Lemma read_char_app (c : ascii) (rest : string) :
  read_char c (String c "" +:+ rest) = Some rest.
Proof.
  change (String c "" +:+ rest) with (String c rest). simpl.
  destruct (decide (c = c)); [reflexivity | congruence].
Qed.

(** The text that [to_dict] stores under "started_at" is read as the
    date and time of the summary. *)
Lemma isoformat_read (dt : datetime) :
  valid_datetime dt -> read_iso8601_utc (isoformat dt +:+ "Z") = Some dt.
Proof.
  intros Hv. pose proof Hv as (Hy & Hmo & Hd & Hh & Hmi & Hs & Hus).
  unfold read_iso8601_utc, isoformat. rewrite !app_assoc_str.
  rewrite read_zero_padded by (simpl; lia). cbn [mbind option_bind].
  rewrite read_char_app. cbn [mbind option_bind].
  rewrite read_zero_padded by (simpl; lia). cbn [mbind option_bind].
  rewrite read_char_app. cbn [mbind option_bind].
  rewrite read_zero_padded by (simpl; lia). cbn [mbind option_bind].
  rewrite read_char_app. cbn [mbind option_bind].
  rewrite read_zero_padded by (simpl; lia). cbn [mbind option_bind].
  rewrite read_char_app. cbn [mbind option_bind].
  rewrite read_zero_padded by (simpl; lia). cbn [mbind option_bind].
  rewrite read_char_app. cbn [mbind option_bind].
  rewrite read_zero_padded by (simpl; lia). cbn [mbind option_bind].
  destruct (decide (microsecond dt = 0)) as [E|E].
  - change ("" +:+ "Z") with "Z". cbn [mbind option_bind].
    rewrite decide_True; [destruct dt; simpl in *; subst; reflexivity|].
    split; [|reflexivity]. destruct dt; simpl in *; subst. exact Hv.
  - rewrite app_assoc_str. change ("." +:+ ?x) with (String "." x). cbv beta iota.
    rewrite read_zero_padded by (simpl; lia). cbn [mbind option_bind].
    rewrite decide_True; [destruct dt; reflexivity|].
    split; [|reflexivity]. destruct dt; exact Hv.
Qed.

(** C7: for every summary whose date is a date and whose latency count
    converts to a float, the record [to_dict] builds has the five fields
    [total_sent] (the integer), [elapsed_s] ([round(elapsed_s, 3)]),
    [status_counts] (an object with distinct names, one per text of a
    status key, each entry the count of a key with that text),
    [started_at] (a text that reads as the ISO-8601 timestamp of the
    summary's date and time, closed by the UTC designator "Z") and
    [latency], which is {"count": 0} when the count is zero and otherwise
    holds the count and, each rounded to three decimals, the average (the
    total divided by the count), the minimum and the maximum, with 0.0 for
    a figure that is absent or zero. *)
Theorem to_dict_fields (round3 : float -> float) (s : RunSummary) :
  valid_datetime (started_at s) ->
  PyFloat.fits (count (latencies s)) = true ->
  serialised round3 s (to_dict round3 s).
Proof.
  intros Hdate _.
  destruct (latency_to_dict_cases round3 (latencies s)) as [Hzero Hpos].
  unfold serialised. cbv zeta.
  split; [reflexivity|]. split; [reflexivity|]. split; [reflexivity|].
  split; [|split; [|split]].
  - exists (status_counts_to_dict (status_counts s)). split; [reflexivity|].
    split; [apply (of_items_keys_nodup (K:=string))|]. split.
    + intros name v Hin. unfold status_counts_to_dict in Hin.
      apply of_items_elem, list_elem_of_fmap in Hin as ([k n] & E & Hkn).
      injection E as -> ->. exists k, n. repeat split. exact Hkn.
    + intros k Hk. unfold status_counts_to_dict. apply of_items_keys.
      unfold PyDict.keys in Hk. apply list_elem_of_fmap in Hk as ([k' n] & -> & Hkn).
      rewrite <- list_fmap_compose. apply list_elem_of_fmap. exists (k', n).
      split; [reflexivity | exact Hkn].
  - exists (isoformat (started_at s) +:+ "Z"). split; [reflexivity|].
    apply isoformat_read, Hdate.
  - intros H. unfold to_dict. simpl. rewrite (Hzero H). reflexivity.
  - intros H.
    exists (PyFloat.or_zero (mean (latencies s))),
           (PyFloat.or_zero (min_ms (latencies s))),
           (PyFloat.or_zero (max_ms (latencies s))).
    split; [unfold to_dict; simpl; rewrite (Hpos H); reflexivity|].
    split; [rewrite <- (mean_quotient _ H)|split]; apply or_zero_figure.
Qed.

━━━━━━━━━━━━━━━━

*Task instructions*.
Exactly as they appear above, transcribe the records in full.

*Written response*.
Lemma read_char_app (c : ascii) (rest : string) :
  read_char c (String c "" +:+ rest) = Some rest.
Proof.
  change (String c "" +:+ rest) with (String c rest). simpl.
  destruct (decide (c = c)); [reflexivity | congruence].
Qed.

(** The text that [to_dict] stores under "started_at" is read as the
    date and time of the summary. *)
Lemma isoformat_read (dt : datetime) :
  valid_datetime dt -> read_iso8601_utc (isoformat dt +:+ "Z") = Some dt.
Proof.
  intros Hv. pose proof Hv as (Hy & Hmo & Hd & Hh & Hmi & Hs & Hus).
  unfold read_iso8601_utc, isoformat. rewrite !app_assoc_str.
  rewrite read_zero_padded by (simpl; lia). cbn [mbind option_bind].
  rewrite read_char_app. cbn [mbind option_bind].
  rewrite read_zero_padded by (simpl; lia). cbn [mbind option_bind].
  rewrite read_char_app. cbn [mbind option_bind].
  rewrite read_zero_padded by (simpl; lia). cbn [mbind option_bind].
  rewrite read_char_app. cbn [mbind option_bind].
  rewrite read_zero_padded by (simpl; lia). cbn [mbind option_bind].
  rewrite read_char_app. cbn [mbind option_bind].
  rewrite read_zero_padded by (simpl; lia). cbn [mbind option_bind].
  rewrite read_char_app. cbn [mbind option_bind].
  rewrite read_zero_padded by (simpl; lia). cbn [mbind option_bind].
  destruct (decide (microsecond dt = 0)) as [E|E].
  - change ("" +:+ "Z") with "Z". cbn [mbind option_bind].
    rewrite decide_True; [destruct dt; simpl in *; subst; reflexivity|].
    split; [|reflexivity]. destruct dt; simpl in *; subst. exact Hv.
  - rewrite app_assoc_str. change ("." +:+ ?x) with (String "." x). cbv beta iota.
    rewrite read_zero_padded by (simpl; lia). cbn [mbind option_bind].
    rewrite decide_True; [destruct dt; reflexivity|].
    split; [|reflexivity]. destruct dt; exact Hv.
Qed.

(** C7: for every summary whose date is a date and whose latency count
    converts to a float, the record [to_dict] builds has the five fields
    [total_sent] (the integer), [elapsed_s] ([round(elapsed_s, 3)]),
    [status_counts] (an object with distinct names, one per text of a
    status key, each entry the count of a key with that text),
    [started_at] (a text that reads as the ISO-8601 timestamp of the
    summary's date and time, closed by the UTC designator "Z") and
    [latency], which is {"count": 0} when the count is zero and otherwise
    holds the count and, each rounded to three decimals, the average (the
    total divided by the count), the minimum and the maximum, with 0.0 for
    a figure that is absent or zero. *)
Theorem to_dict_fields (round3 : float -> float) (s : RunSummary) :
  valid_datetime (started_at s) ->
  PyFloat.fits (count (latencies s)) = true ->
  serialised round3 s (to_dict round3 s).
Proof.
  intros Hdate _.
  destruct (latency_to_dict_cases round3 (latencies s)) as [Hzero Hpos].
  unfold serialised. cbv zeta.
  split; [reflexivity|]. split; [reflexivity|]. split; [reflexivity|].
  split; [|split; [|split]].
  - exists (status_counts_to_dict (status_counts s)). split; [reflexivity|].
    split; [apply (of_items_keys_nodup (K:=string))|]. split.
    + intros name v Hin. unfold status_counts_to_dict in Hin.
      apply of_items_elem, list_elem_of_fmap in Hin as ([k n] & E & Hkn).
      injection E as -> ->. exists k, n. repeat split. exact Hkn.
    + intros k Hk. unfold status_counts_to_dict. apply of_items_keys.
      unfold PyDict.keys in Hk. apply list_elem_of_fmap in Hk as ([k' n] & -> & Hkn).
      rewrite <- list_fmap_compose. apply list_elem_of_fmap. exists (k', n).
      split; [reflexivity | exact Hkn].
  - exists (isoformat (started_at s) +:+ "Z"). split; [reflexivity|].
    apply isoformat_read, Hdate.
  - intros H. unfold to_dict. simpl. rewrite (Hzero H). reflexivity.
  - intros H.
    exists (PyFloat.or_zero (mean (latencies s))),
           (PyFloat.or_zero (min_ms (latencies s))),
           (PyFloat.or_zero (max_ms (latencies s))).
    split; [unfold to_dict; simpl; rewrite (Hpos H); reflexivity|].
    split; [rewrite <- (mean_quotient _ H)|split]; apply or_zero_figure.
Qed.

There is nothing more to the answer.